* _DATASET ENTRIES_
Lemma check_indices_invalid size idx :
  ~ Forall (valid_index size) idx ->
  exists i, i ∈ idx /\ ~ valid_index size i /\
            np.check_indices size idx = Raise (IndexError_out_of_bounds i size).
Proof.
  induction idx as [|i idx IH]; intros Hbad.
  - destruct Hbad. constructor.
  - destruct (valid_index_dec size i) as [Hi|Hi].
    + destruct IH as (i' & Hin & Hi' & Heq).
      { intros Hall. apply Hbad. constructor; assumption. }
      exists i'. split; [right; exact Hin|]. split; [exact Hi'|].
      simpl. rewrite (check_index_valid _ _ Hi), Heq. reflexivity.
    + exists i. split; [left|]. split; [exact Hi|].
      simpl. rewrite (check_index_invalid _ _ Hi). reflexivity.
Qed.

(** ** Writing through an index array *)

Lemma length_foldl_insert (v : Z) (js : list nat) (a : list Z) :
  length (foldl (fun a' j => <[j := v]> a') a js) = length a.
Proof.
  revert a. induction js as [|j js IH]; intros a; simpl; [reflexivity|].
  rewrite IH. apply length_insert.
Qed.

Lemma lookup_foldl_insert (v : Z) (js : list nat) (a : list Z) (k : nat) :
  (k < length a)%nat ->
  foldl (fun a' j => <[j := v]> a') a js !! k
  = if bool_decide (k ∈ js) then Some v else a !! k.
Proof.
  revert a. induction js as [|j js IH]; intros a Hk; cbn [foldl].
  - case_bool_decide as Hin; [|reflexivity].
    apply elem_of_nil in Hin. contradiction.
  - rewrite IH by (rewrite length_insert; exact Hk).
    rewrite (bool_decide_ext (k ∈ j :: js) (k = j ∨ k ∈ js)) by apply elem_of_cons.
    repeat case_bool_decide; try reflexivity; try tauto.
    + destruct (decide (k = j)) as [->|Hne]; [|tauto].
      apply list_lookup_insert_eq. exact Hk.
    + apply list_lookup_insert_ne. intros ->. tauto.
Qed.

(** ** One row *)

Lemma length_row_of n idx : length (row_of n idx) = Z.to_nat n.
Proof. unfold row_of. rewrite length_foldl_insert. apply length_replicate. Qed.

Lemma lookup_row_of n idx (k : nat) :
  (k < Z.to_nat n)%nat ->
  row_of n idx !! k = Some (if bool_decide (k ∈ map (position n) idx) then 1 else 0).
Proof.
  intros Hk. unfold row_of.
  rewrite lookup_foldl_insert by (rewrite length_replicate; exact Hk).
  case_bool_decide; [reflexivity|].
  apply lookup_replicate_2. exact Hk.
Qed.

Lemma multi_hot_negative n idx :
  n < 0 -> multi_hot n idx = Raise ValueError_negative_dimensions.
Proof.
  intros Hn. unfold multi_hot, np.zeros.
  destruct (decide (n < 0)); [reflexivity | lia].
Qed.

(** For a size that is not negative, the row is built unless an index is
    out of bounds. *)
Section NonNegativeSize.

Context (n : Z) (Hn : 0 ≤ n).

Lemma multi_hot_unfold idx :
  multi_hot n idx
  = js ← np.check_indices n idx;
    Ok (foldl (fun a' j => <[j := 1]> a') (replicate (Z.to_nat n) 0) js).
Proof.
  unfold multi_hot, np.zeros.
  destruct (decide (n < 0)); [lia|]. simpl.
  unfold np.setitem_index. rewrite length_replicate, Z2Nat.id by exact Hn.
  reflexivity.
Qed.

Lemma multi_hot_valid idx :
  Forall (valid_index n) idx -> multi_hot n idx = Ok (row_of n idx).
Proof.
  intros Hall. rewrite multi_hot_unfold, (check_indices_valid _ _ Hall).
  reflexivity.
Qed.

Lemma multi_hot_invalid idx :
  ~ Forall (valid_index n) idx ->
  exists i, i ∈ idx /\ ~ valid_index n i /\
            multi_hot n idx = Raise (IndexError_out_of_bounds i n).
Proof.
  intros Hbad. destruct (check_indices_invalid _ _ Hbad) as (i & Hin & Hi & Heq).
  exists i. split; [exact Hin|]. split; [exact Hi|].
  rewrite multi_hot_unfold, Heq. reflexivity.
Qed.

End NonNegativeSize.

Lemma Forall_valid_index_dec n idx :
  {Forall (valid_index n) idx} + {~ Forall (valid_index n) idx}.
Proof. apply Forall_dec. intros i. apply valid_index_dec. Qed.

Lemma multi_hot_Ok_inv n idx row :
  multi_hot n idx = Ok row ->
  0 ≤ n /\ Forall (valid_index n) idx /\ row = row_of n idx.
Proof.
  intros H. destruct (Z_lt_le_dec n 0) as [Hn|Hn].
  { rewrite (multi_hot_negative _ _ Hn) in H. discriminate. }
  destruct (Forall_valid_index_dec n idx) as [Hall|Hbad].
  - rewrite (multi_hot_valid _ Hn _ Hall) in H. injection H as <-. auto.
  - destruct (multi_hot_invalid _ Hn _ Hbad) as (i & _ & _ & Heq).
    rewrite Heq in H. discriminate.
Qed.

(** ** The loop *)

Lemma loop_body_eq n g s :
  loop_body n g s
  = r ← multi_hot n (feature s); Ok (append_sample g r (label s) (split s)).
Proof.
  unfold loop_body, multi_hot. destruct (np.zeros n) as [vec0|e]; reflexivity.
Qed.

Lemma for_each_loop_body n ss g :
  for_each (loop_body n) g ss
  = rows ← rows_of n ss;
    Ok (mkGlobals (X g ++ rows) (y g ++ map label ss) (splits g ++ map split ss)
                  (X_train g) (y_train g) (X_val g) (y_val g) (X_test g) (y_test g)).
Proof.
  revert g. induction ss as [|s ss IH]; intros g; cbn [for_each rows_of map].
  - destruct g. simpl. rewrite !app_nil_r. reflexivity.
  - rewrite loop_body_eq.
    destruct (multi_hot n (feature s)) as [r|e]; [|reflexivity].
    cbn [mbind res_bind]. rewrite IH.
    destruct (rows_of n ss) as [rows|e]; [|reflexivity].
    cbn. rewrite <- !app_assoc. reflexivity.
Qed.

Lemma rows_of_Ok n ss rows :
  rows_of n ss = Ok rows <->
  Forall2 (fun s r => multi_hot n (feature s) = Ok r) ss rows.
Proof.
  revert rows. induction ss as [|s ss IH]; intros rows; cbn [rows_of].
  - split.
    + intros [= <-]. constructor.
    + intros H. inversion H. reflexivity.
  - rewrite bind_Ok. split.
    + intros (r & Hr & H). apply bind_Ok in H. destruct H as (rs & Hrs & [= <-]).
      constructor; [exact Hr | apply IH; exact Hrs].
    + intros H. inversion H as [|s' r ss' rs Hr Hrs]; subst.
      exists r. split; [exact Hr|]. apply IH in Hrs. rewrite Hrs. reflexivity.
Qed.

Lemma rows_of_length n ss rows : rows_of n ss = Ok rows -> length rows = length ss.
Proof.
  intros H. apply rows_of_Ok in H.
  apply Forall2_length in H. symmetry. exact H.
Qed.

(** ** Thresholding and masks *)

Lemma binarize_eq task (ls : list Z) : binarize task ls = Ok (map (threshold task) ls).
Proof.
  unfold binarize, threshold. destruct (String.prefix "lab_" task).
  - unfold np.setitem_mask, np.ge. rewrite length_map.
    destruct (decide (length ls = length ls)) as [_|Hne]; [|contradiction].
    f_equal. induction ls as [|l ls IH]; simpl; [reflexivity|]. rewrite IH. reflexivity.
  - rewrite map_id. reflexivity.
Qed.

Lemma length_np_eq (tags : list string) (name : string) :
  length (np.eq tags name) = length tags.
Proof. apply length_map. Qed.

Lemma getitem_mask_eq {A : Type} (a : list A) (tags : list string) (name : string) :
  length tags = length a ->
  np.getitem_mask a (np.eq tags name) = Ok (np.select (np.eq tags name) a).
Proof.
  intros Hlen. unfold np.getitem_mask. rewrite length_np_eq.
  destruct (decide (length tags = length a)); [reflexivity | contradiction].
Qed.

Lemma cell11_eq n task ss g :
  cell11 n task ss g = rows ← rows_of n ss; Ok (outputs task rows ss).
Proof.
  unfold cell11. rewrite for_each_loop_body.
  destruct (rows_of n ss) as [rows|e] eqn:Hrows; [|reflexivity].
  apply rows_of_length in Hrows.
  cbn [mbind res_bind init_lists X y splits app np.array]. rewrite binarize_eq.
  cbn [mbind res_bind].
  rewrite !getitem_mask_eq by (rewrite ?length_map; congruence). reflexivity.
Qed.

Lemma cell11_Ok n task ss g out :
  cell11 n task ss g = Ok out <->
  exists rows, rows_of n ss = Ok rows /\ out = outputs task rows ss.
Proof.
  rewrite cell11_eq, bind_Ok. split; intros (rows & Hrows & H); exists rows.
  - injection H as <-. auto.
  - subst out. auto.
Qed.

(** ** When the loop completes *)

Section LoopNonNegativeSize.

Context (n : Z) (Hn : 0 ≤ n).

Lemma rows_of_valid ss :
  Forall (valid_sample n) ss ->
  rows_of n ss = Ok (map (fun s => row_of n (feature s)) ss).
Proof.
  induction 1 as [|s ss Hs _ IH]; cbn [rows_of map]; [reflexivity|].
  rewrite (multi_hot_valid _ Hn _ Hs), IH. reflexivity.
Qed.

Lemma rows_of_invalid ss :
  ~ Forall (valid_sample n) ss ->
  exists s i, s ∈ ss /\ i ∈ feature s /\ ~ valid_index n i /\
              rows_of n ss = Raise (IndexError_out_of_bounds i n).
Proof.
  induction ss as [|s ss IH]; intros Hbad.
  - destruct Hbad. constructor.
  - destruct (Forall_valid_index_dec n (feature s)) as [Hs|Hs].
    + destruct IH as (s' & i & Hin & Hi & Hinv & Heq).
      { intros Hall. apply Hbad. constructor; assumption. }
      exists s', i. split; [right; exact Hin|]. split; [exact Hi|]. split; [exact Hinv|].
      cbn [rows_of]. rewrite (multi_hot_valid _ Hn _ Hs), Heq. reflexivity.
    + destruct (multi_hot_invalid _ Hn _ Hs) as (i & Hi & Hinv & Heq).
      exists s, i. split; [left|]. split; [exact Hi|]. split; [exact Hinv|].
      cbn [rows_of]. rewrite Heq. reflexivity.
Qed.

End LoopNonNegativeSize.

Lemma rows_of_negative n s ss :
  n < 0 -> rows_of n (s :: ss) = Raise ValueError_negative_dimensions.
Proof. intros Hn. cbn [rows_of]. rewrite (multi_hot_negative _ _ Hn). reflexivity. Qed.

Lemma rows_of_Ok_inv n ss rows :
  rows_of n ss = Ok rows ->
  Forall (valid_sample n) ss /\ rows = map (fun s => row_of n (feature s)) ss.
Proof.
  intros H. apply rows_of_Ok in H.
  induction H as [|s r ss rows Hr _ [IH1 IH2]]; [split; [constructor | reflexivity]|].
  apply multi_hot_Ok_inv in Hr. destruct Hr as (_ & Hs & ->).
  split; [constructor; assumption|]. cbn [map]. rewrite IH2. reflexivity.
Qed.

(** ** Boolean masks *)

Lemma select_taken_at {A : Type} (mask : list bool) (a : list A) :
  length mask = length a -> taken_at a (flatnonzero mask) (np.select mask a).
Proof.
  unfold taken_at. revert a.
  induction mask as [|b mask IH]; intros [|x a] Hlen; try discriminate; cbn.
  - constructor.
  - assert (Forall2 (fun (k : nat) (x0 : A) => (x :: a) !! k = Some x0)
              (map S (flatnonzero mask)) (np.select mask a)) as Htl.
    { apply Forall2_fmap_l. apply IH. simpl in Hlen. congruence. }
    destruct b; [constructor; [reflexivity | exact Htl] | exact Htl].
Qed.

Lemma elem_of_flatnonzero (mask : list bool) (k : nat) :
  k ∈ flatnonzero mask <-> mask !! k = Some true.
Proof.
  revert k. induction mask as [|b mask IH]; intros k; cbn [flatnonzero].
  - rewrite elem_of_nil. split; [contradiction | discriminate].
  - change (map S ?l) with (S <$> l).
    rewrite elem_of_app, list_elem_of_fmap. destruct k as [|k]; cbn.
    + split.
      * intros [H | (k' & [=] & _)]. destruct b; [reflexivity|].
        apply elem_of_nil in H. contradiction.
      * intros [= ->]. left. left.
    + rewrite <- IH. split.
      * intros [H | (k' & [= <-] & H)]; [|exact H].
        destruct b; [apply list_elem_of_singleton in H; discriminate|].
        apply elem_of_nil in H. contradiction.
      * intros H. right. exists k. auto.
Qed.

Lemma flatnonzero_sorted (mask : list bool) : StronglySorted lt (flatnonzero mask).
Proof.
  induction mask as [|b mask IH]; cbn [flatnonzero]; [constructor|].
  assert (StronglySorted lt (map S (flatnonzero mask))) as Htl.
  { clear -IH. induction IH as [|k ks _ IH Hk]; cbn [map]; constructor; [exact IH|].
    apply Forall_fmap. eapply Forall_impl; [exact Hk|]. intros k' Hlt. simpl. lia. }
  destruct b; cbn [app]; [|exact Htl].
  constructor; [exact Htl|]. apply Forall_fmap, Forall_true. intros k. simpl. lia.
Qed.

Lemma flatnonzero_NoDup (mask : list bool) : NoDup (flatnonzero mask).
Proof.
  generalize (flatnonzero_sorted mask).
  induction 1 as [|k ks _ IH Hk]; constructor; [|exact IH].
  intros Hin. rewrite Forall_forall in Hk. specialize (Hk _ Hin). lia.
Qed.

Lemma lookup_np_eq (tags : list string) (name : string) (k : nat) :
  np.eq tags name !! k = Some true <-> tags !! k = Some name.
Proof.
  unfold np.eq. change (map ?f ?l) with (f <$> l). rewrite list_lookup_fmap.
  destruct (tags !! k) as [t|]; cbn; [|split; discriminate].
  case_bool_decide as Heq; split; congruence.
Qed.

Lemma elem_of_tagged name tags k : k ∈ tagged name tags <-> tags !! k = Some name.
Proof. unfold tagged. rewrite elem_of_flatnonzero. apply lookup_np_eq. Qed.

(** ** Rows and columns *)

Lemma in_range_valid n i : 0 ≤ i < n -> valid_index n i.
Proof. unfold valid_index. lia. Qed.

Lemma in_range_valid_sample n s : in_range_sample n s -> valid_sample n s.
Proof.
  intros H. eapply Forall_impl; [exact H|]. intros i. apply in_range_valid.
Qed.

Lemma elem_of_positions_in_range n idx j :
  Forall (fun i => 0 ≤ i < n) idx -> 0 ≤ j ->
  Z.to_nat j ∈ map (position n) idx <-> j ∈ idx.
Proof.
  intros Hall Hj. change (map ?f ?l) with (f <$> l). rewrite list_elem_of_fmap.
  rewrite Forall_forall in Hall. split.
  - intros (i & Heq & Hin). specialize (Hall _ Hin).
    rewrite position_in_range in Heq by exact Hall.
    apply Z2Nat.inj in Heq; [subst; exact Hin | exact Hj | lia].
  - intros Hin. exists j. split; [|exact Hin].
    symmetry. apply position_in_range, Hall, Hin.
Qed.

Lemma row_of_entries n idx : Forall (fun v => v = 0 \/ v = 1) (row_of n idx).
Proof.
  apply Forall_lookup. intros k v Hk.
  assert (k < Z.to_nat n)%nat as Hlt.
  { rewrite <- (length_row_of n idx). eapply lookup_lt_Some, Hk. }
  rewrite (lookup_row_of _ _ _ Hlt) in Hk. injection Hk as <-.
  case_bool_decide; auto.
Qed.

* _PROMPT_
Quote exactly the opening line of the material above and every line after it, up to and including the line that contains "- destruct (valid_index_dec".

* _FINISHED EXERCISE_
Lemma check_indices_invalid size idx :
  ~ Forall (valid_index size) idx ->
  exists i, i ∈ idx /\ ~ valid_index size i /\
            np.check_indices size idx = Raise (IndexError_out_of_bounds i size).
Proof.
  induction idx as [|i idx IH]; intros Hbad.
  - destruct Hbad. constructor.
  - destruct (valid_index_dec size i) as [Hi|Hi].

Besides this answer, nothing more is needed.